Work task
Show every line of the data below that includes the word "order".

Records for this exercise
(** X12.  A histogram keeps its observations in the order they were made:
    after [ObserveHistogram(name, v, labels)] on a name registered as
    [Histogram], [GetHistogram] of the same name and key gives the
    former list followed by [v]; every other series reads as before. *)
Theorem ObserveHistogram_spec (c : collector) (name name' : string)
    (v : float64) (labels labels' : Labels) :
  type_of _ c name = Histogram ->
  GetHistogram name' labels' (ObserveHistogram name v labels c)
  = (if decide (name' = name /\
                labelsToString labels' = labelsToString labels)
     then GetHistogram name labels c ++ [v]
     else GetHistogram name' labels' c) /\
  GetCounter name' labels' (ObserveHistogram name v labels c)
  = GetCounter name' labels' c /\
  GetGauge name' labels' (ObserveHistogram name v labels c)
  = GetGauge name' labels' c.
Proof.
  intros Hty.
  unfold Metrics.ObserveHistogram, Metrics.GetCounter, Metrics.GetGauge,
    Metrics.GetHistogram, type_of in *.
  rewrite Hty, Z.eqb_refl. cbn [types counters gauges histograms].
  split; [|split; reflexivity].
  destruct (default 0 (types _ c !! name') =? Histogram) eqn:Hty'.
  - apply read2_write2.
  - rewrite decide_False; [reflexivity|].
    intros [-> _]. rewrite Hty in Hty'. discriminate.
Qed.

(** X13.  A name that was never registered reads as a [Counter], the zero
    value of [MetricType]: [IncrementCounter] on it is recorded, while
    [SetGauge] and [ObserveHistogram] on it change nothing; and a later
    [Register] of the name as a counter succeeds and drops what was
    recorded. *)
Theorem unregistered_name_is_a_counter (c : collector) (name d : string)
    (v : float64) (labels : Labels) :
  types _ c !! name = None ->
  GetCounter name labels (IncrementCounter name v labels c)
  = fadd (GetCounter name labels c) v /\
  SetGauge name v labels c = c /\
  ObserveHistogram name v labels c = c /\
  fst (Register name Counter d (IncrementCounter name v labels c)) = None /\
  GetCounter name labels
    (snd (Register name Counter d (IncrementCounter name v labels c)))
  = fzero.
Proof.
  intros Hfresh.
  unfold MetricType in Hfresh.
  assert (type_of _ c name = Counter) as Hty
    by (unfold type_of, MetricType; now rewrite Hfresh).
  split.
  { destruct (IncrementCounter_spec c name name v labels labels Hty) as [-> _].
    now rewrite decide_True by auto. }
  unfold Metrics.SetGauge, Metrics.ObserveHistogram, Metrics.Register,
    Metrics.IncrementCounter, Metrics.GetCounter.
  rewrite Hty. cbn [Z.eqb Counter Gauge Histogram types].
  unfold MetricType. rewrite Hfresh. cbn [fst snd Z.eqb].
  split; [reflexivity|]. split; [reflexivity|]. split; [reflexivity|].
  unfold type_of. cbn [types counters]. rewrite lookup_insert_eq. cbn.
  unfold read2. rewrite lookup_insert_eq. cbn. now rewrite lookup_empty.
Qed.

End Collector.
(** X6. When the body of the request cannot be read as a form, the
    response is the catch-all 500 with that exception's message; the client
    had been built, and nothing else was called. *)
Theorem unreadable_form_is_500 (c : HonoContext) (w w1 : World)
    (client : Client) (err : Error.t) :
  protect S [uploads] w = (Resolved client, w1) ->
  req_formData c = Rejected err ->
  response S c w =
    Resolved (c_json (ErrorDetailsBody "Failed to upload file" (Error.message err)) 500)
  /\ trace S c w = [EvProtect [uploads] (Resolved client);
                    EvConsoleError "Detailed error:" err]
  /\ world_after S c w = w1.
Proof.
  intros Hp Hfd.
  unfold response, trace, world_after, POST_upload, upload_handler,
    try_catch, bind, call, await, console, ret.
  simpl. rewrite Hp, Hfd. simpl. repeat split.
Qed.

(** X7. The library calls of a run are an initial part of: build the
    client, encrypt, upload, download, decrypt, write.  No call is made
    twice and none out of this order. *)
Theorem calls_follow_the_pipeline (c : HonoContext) (w : World) :
  calls (trace S c w) `prefix_of` pipeline.
Proof.
  run_cases; unfold pipeline; eexists; reflexivity.
Qed.
Lemma found_format_member (preferred_formats : list str) (r : result) :
  Str.lower (file_format r) = file_format r ->
  Str.mem (file_format r) preferred_formats = true ->
  found_format preferred_formats r = true.
Proof.
  intros Hl Hm. unfold Str.mem in Hm. apply existsb_exists in Hm.
  destruct Hm as [p [Hp He]]. apply str_eqb_eq in He.
  unfold found_format. apply existsb_exists. exists p. split; [exact Hp|].
  rewrite <- He, Hl. apply contains_refl.
Qed.

Lemma format_selector_keeps_one (results : list result) (preferred_formats : list str) :
  Forall (fun r => Str.lower (file_format r) = file_format r) results ->
  results <> [] -> format_selector results preferred_formats <> [].
Proof.
  intros Hl Hne. unfold format_selector.
  destruct (have_desired_format results preferred_formats) eqn:E.
  - unfold have_desired_format in E. apply existsb_exists in E.
    destruct E as [r [Hin Hm]].
    assert (Hf : In r (filter (fun r => negb (skipped true preferred_formats r)) results)).
    { apply filter_In. split; [exact Hin|]. unfold skipped.
      rewrite Forall_forall in Hl.
      now rewrite (found_format_member preferred_formats r (Hl r Hin) Hm). }
    intro H. rewrite H in Hf. exact Hf.
  - unfold skipped. cbn [andb negb].
    rewrite forallb_filter_id; [exact Hne|].
    apply forallb_forall. reflexivity.
Qed.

Exercise answer
(** X12.  A histogram keeps its observations in the order they were made:
    twice and none out of this order. *)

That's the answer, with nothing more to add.